Les masses égyptiennes, qui avaient mesuré leurs forces lors de la chute de Moubarak, ont fait une expérience accélérée avec Morsi, l'homme arrivé à la présidence du pays sur la base d'un pacte entre les Frères musulmans et le sommet des forces armées, pour préserver le régime militaire. Une année au pouvoir a été suffisante pour que Morsi – qui n'a répondu à aucune des aspirations populaires après la chute de Moubarak – devienne un cadavre politique. Les gens en avaient marre de lui, ils se sont mobilisés avec beaucoup plus de force qu'il y a deux ans et ils l'ont renversé.

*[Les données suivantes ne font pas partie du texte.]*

(** [safeName] on characters that are all allowed and do not begin with a dot or a space. *)
Lemma safeName_allowed r :
  (length r ≤ 120)%nat → (∀ c, c ∈ r → is_forbidden c = false) → (∀ c, head r = Some c → is_edge c = false) →
  safeName (chars r) = Ok (protect (rev (drop_edges (rev r)))).
Proof.
  intros Hl Hf Hh. unfold safeName. rewrite throw_if_false.
  2: { apply Z.ltb_ge. unfold strlen. rewrite chars_length. lia. }
  cbn [mbind res_bind mret res_ret]. rewrite unchars_chars. fold clean. rewrite clean_id by done.
  unfold trim_edges. rewrite (drop_edges_id r) by done. rewrite take_ge; [done|].
  destruct (drop_edges_suffix (rev r)) as [p Hp]. apply (f_equal length) in Hp.
  rewrite !length_rev, length_app in *. lia.
Qed.

(** Where the trailing dots and spaces of a non-empty list end. *)
Lemma trailing_edges r c : last r = Some c → is_edge c = true → ∃ r' t, r = r' ++ t ∧ t ≠ [] ∧ rev (drop_edges (rev r)) = r'.
Proof.
  intros Hl He. destruct (drop_edges_suffix (rev r)) as [p Hp]. exists (rev (drop_edges (rev r))), (rev p).
  split_and!; [|intros H|done].
  - by rewrite <-rev_app_distr, <-Hp, rev_involutive.
  - apply (f_equal (@rev ascii)) in H. rewrite rev_involutive in H. simpl in H. subst p. simpl in Hp.
    rewrite <-head_rev in Hl. rewrite Hp in Hl. apply drop_edges_head in Hl. congruence.
Qed.

Lemma protect_shorter r' t : (20 < length (r' ++ t))%nat → t ≠ [] →
  (length (utf8 (protect r')) < length (utf8 (chars (r' ++ t))))%nat.
Proof.
  intros Hl Ht. unfold protect. case_if.
  - pose proof (utf8_at_least (chars (r' ++ t))) as H. rewrite chars_length in H.
    change (length (utf8 "protected-file")) with 14%nat. lia.
  - rewrite chars_app, utf8_app, length_app. pose proof (utf8_at_least (chars t)) as H. rewrite chars_length in H.
    destruct t; [done|]. simpl in *. lia.
Qed.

Nous sommes en présence d'une énorme victoire pour les masses, qui en sont conscientes et qui la célèbrent dans les rues et les places à travers le pays. Il s'agit bel et bien d'une victoire, car le facteur crucial pour le renversement de Morsi était la mobilisation colossale des masses. Avec ce fait, le régime militaire est manifestement affaibli, même s'il n'a pas été détruit, dans la mesure où les militaires ont été contraints de sacrifier encore un gouvernement servile à leurs intérêts. Après Moubarak, c'est celui de Morsi. Ils ont dû le faire, non pas par libre choix, mais pour essayer de tranquilliser une mobilisation populaire à l'échelle nationale, supérieure à celle qui a renversé Moubarak, afin de sauver leur régime.

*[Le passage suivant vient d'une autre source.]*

Lemma uuid_length u b : uuidBytes u = Ok b → String.length u = 36%nat.
Proof. unfold uuidBytes. intros H. res_inv H. guard_inv H0. by apply template_length in H0. Qed.

Lemma context_of_ok fs c : context_of fs = Some c →
  get fs "transferId" = JStr (transferId c) ∧ get fs "conversationId" = JStr (conversationId c) ∧
  get fs "senderParticipantId" = JStr (senderParticipantId c) ∧ get fs "recipientParticipantId" = JStr (recipientParticipantId c) ∧
  get fs "senderIdentityReference" = JStr (senderIdentityReference c) ∧
  get fs "recipientIdentityReference" = JStr (recipientIdentityReference c) ∧
  get fs "fileSize" = JNum (NInt (fileSize c)) ∧ get fs "chunkSize" = JNum (NInt (chunkSize c)) ∧
  get fs "chunkCount" = JNum (NInt (chunkCount c)).
Proof.
  unfold context_of. set (g := get fs). clearbody g. intros H.
  repeat (apply bind_Some in H as (? & ? & H)). injection H as <-. cbn.
  repeat match goal with Hx : as_str ?v = Some _ |- _ => destruct v; try discriminate Hx; injection Hx as -> end.
  repeat match goal with Hx : as_int (g ?k) = Some _ |- _ =>
    destruct (g k) as [| | |[]| | |]; try discriminate Hx; injection Hx as -> end.
  done.
Qed.

Lemma str_length s : length (str s) = String.length s.
Proof. induction s; simpl; congruence. Qed.

(** A valid context, field by field, and the size of its text. *)
Lemma validateFileContext_ok v c : validateFileContext v = Ok c →
  ∃ fs b, exact v context_keys = Ok fs ∧ context_of fs = Some c ∧ encodeAttachmentContext manifest_object c None = Ok b ∧
    fileSize c <= MAX_FILE_SIZE ∧ chunkSize c = MAX_CHUNK_SIZE ∧ chunkCount c <= MAX_CHUNK_COUNT.
Proof.
  unfold validateFileContext. intros H. apply bind_ok in H as (fs & Hf & H). apply bind_ok in H as (c' & Hc & H).
  apply bind_ok in H as (b & Hb & H). apply bind_ok in H as (u & Hg & H). apply Ok_inj in H as ->. guard_inv Hg.
  apply require_ok in Hc. exists fs, b. split_and!; try done; lia.
Qed.

Definition value_bound (k : string) : nat :=
  if includes ["fileSize"; "chunkSize"; "chunkCount"; "version"; "createdAt"; "expiresAt"] k then 17
  else if includes ["senderIdentityReference"; "recipientIdentityReference"] k then 338
  else if String.eqb k "context" then 2500 else if String.eqb k "key" then 260 else 218.
Definition key_bound (k : string) : nat := (6 * String.length k + 4 + value_bound k)%nat.

(** [stringify_bound] with these bounds, for an object with the given keys. *)
Lemma stringify_keys fs ks :
  plain (JObj fs) = true → keys fs ≡ₚ ks → Forall (λ k, (String.length (stringify (get fs k)) ≤ value_bound k)%nat) ks →
  (String.length (stringify (JObj fs)) ≤ 2 + total_of key_bound ks)%nat.
Proof.
  intros Hp Hk HB. apply (stringify_bound fs ks key_bound Hp Hk). intros k Hin. rewrite Forall_forall in HB.
  apply Nat.add_le_mono_l, HB, Hin.
Qed.

Lemma stringify_str s n : String.length s = n → (String.length (stringify (JStr s)) ≤ 6 * n + 2)%nat.
Proof. intros <-. apply quote_length. Qed.

Lemma context_text v c : validateFileContext v = Ok c → plain v = true → (String.length (stringify v) ≤ 2500)%nat.
Proof.
  intros (fs & b & He & Hc & Hb & Hmax & _)%validateFileContext_ok Hp. apply context_of_ok in Hc as (G1 & G2 & G3 & G4 & G5 & G6 & G7 & G8 & G9).
  destruct (encode_context_frame _ _ _ _ Hb) as [(u1 & u2 & u3 & u4 & _ & U1 & U2 & U3 & U4) S R ? ? ? _ _ ?].
  apply uuid_length in U1, U2, U3, U4. rewrite str_length in S, R.
  destruct (exact_keys v context_keys fs) as [-> Hk]; [done|refine (proj1 (bool_decide_eq_true _) _); by vm_compute|done| |].
  { apply Forall_forall. repeat constructor; congruence. }
  etrans; [apply (stringify_keys fs context_keys Hp Hk)|apply Nat.leb_le; by vm_compute].
  assert (∀ z, 0 <= z < 2 ^ 32 → (String.length (stringify (JNum (NInt z))) ≤ 17)%nat) as HN.
  { intros z Hz. apply num_length. unfold MAX_SAFE_INTEGER, TRANSFER_EXPIRY. lia. }
  unfold context_keys. rewrite !Forall_cons, Forall_nil, G1, G2, G3, G4, G5, G6, G7, G8, G9. split_and!;
    first [exact I|etrans; [first [by apply (stringify_str _ 36)|by apply (stringify_str _ 56)|apply HN; unfold MAX_FILE_SIZE in *; lia]
                    |apply Nat.leb_le; by vm_compute]].
Qed.

Definition reference_keys : list string := ["version"; "context"; "key"; "createdAt"; "expiresAt"].
Lemma validateFileReference_ok r f : validateFileReference r = Ok f →
  ∃ fs k, exact r reference_keys = Ok fs ∧ get fs "version" = JNum (NInt 2) ∧ validateFileContext (get fs "context") = Ok (fr_context f) ∧
    get fs "key" = JStr k ∧ strlen k <= 43 ∧ unb64 k 32 = Ok (fr_key f) ∧ length (fr_key f) = 32%nat ∧
    get fs "createdAt" = JNum (NInt (fr_createdAt f)) ∧ 0 <= fr_createdAt f <= MAX_SAFE_INTEGER ∧
    get fs "expiresAt" = JNum (NInt (fr_createdAt f + TRANSFER_EXPIRY)) ∧ fr_expiresAt f = fr_createdAt f + TRANSFER_EXPIRY.
Proof.
  unfold validateFileReference. intros H. apply bind_ok in H as (fs & Hf & H). apply bind_ok in H as (? & Hv & H). guard_inv Hv.
  apply bind_ok in H as (c & Hc & H). apply bind_ok in H as (key & Hk & H). apply bind_ok in H as (t & Ht & H).
  apply require_ok in Ht. apply bind_ok in H as (? & Hg & H). guard_inv Hg. apply Ok_inj in H as <-. destruct Hg as [[Hl Ht0] He].
  destruct (get fs "key") as [| | | |k| |] eqn:Ek; try discriminate Hk. exists fs, k. cbn [fr_context fr_key fr_createdAt fr_expiresAt].
  assert (strlen k <= 43) as Hkl.
  { unfold unb64_value, unb64 in Hk. apply bind_ok in Hk as (? & Hk & _). guard_inv Hk. change (ceil_div (32 * 4) 3) with 43 in Hk. lia. }
  unfold js_safe_int in Ht. destruct (get fs "createdAt") as [| | |n| | |] eqn:En; try discriminate Ht.
  apply safe_int_Some in Ht as [-> Ht]. apply isSafeInteger_bounds in Ht. apply Nat.eqb_eq in Hl. split_and!; try done; lia.
Qed.

Lemma reference_text r f : validateFileReference r = Ok f → plain r = true → (String.length (stringify r) ≤ 4000)%nat.
Proof.
  intros (fs & k & He & G1 & Gc & Gk & Hkl & _ & _ & Gt & Ht & Gx & _)%validateFileReference_ok Hp.
  destruct (exact_keys r reference_keys fs) as [-> Hk]; [done|refine (proj1 (bool_decide_eq_true _) _); by vm_compute|done| |].
  { apply Forall_forall. repeat constructor; try congruence. intros E. rewrite E in Gc. discriminate Gc. }
  assert (plain (get fs "context") = true) as Hpc.
  { cbn [plain] in Hp. apply andb_true_iff in Hp as [Hp Hnd]. apply bool_decide_eq_true in Hnd. rewrite forallb_forall in Hp.
    assert ("context" ∈ keys fs) as Hin by (rewrite Hk; set_solver). apply list_elem_of_fmap in Hin as (kv & E & Hin).
    pose proof (get_member fs kv Hnd Hin) as Hg. rewrite <-E in Hg. rewrite Hg. by apply Hp, list_elem_of_In. }
  etrans; [apply (stringify_keys fs reference_keys Hp Hk)|apply Nat.leb_le; by vm_compute].
  unfold reference_keys. rewrite !Forall_cons, Forall_nil, G1, Gk, Gt, Gx. split_and!; [| |..|exact I].
  - apply num_length. unfold MAX_SAFE_INTEGER, TRANSFER_EXPIRY. lia.
  - by eapply context_text.
  - cbn [stringify]. pose proof (quote_length k). change (value_bound "key") with 260%nat. unfold strlen in Hkl. lia.
  - apply num_length. unfold MAX_SAFE_INTEGER, TRANSFER_EXPIRY in *. lia.
  - apply num_length. unfold TRANSFER_EXPIRY, MAX_SAFE_INTEGER in *. lia.
Qed.

(** every file reference the sender can publish is one the recipient accepts: the serialised text carries the prefix
    the parser looks for, stays within the 4096 code units it admits whatever the participants and the geometry, and
    parses to the same context, key and validity period. *)
Theorem file_reference_roundtrip r t :
  serializeFileReference r = Ok t → plain r = true →
  ∃ f, parseFileReference t = Ok f ∧ validateFileReference r = Ok f ∧ strlen t <= 4096 ∧ length (fr_key f) = 32%nat ∧
    fr_expiresAt f = fr_createdAt f + TRANSFER_EXPIRY ∧ fileSize (fr_context f) <= MAX_FILE_SIZE ∧
    chunkCount (fr_context f) = ceil_div (fileSize (fr_context f)) MAX_CHUNK_SIZE.
Proof.
  unfold serializeFileReference. intros H Hp. apply bind_ok in H as (f & Hf & H). apply Ok_inj in H as <-. exists f.
  pose proof (reference_text r f Hf Hp) as Hl.
  assert (strlen (FILE_PREFIX +:+ stringify r) <= 4096) as Hlen.
  { unfold strlen. rewrite sapp_length. change (String.length FILE_PREFIX) with 17%nat. lia. }
  destruct (validateFileReference_ok _ _ Hf) as (fs & k & _ & _ & Hc & _ & _ & _ & Hk & _ & _ & _ & Hx).
  apply validateFileContext_ok in Hc as (fs' & b & _ & _ & Hb & Hs & Hcs & _). apply encode_context_frame in Hb as [_ _ _ _ _ _ _ _ Hg].
  split_and!; try done; [|by rewrite <-Hcs; apply Hg].
  unfold parseFileReference. rewrite strip_prefix_app. cbn [require mbind res_bind].
  rewrite throw_if_false by lia. cbn [mbind res_bind]. rewrite parse_stringify by done. done.
Qed.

Le contenu essentiel des faits et du processus est bien cela. Et nous ne pouvons donc pas nous laisser tromper par la forme qu'a prise finalement le renversement de Morsi, une intervention directe ou un putsch politique de l'armée. Ils ont dû changer encore un fusible, et à chaque coup du mouvement des masses, la situation du régime devient plus précaire, en dépit de toutes les manœuvres encore possibles. D'abord c'était Moubarak, maintenant c'est Morsi, qui en outre était un représentant des Frères musulmans, une organisation qui joue toujours un rôle important dans le pays. Combien de fusibles leur reste-t-il aux généraux égyptiens et à l'impérialisme ?
C'est l'actuel chef de la Cour suprême constitutionnelle, Adly Mansour, qui prendra la relève comme président, selon l'annonce faite par le commandant en chef de l'armée et ancien ministre de la Défense de Morsi, le général Abdel Fatah al-Sisi. Ce personnage devra conduire une « période de transition » jusqu'à la réalisation de nouvelles élections présidentielles et parlementaires. C'est une « feuille de route » bien connue par le peuple égyptien, et qui peut avoir ses jours comptés.
(Voir la Déclaration de la LIT-QI du 1er juillet 2013, avant la chute de Morsi : A bas Morsi ! A bas les militaires !)
Cette victoire est partielle, et sa principale contradiction est le fait que les masses égyptiennes continuent à avoir confiance dans l'armée. Autrement dit, elles n'identifient pas les généraux comme les principaux ennemis. Pour les masses, les gouvernements – de Moubarak, de Morsi – sont toujours l'ennemi évident et immédiat, et non pas l'armée en tant qu'institution, qui d'ailleurs est parvenue à se ressaisir et à rompre tout lien qui aurait pu l'entraîner dans la chute d'un Morsi discrédité.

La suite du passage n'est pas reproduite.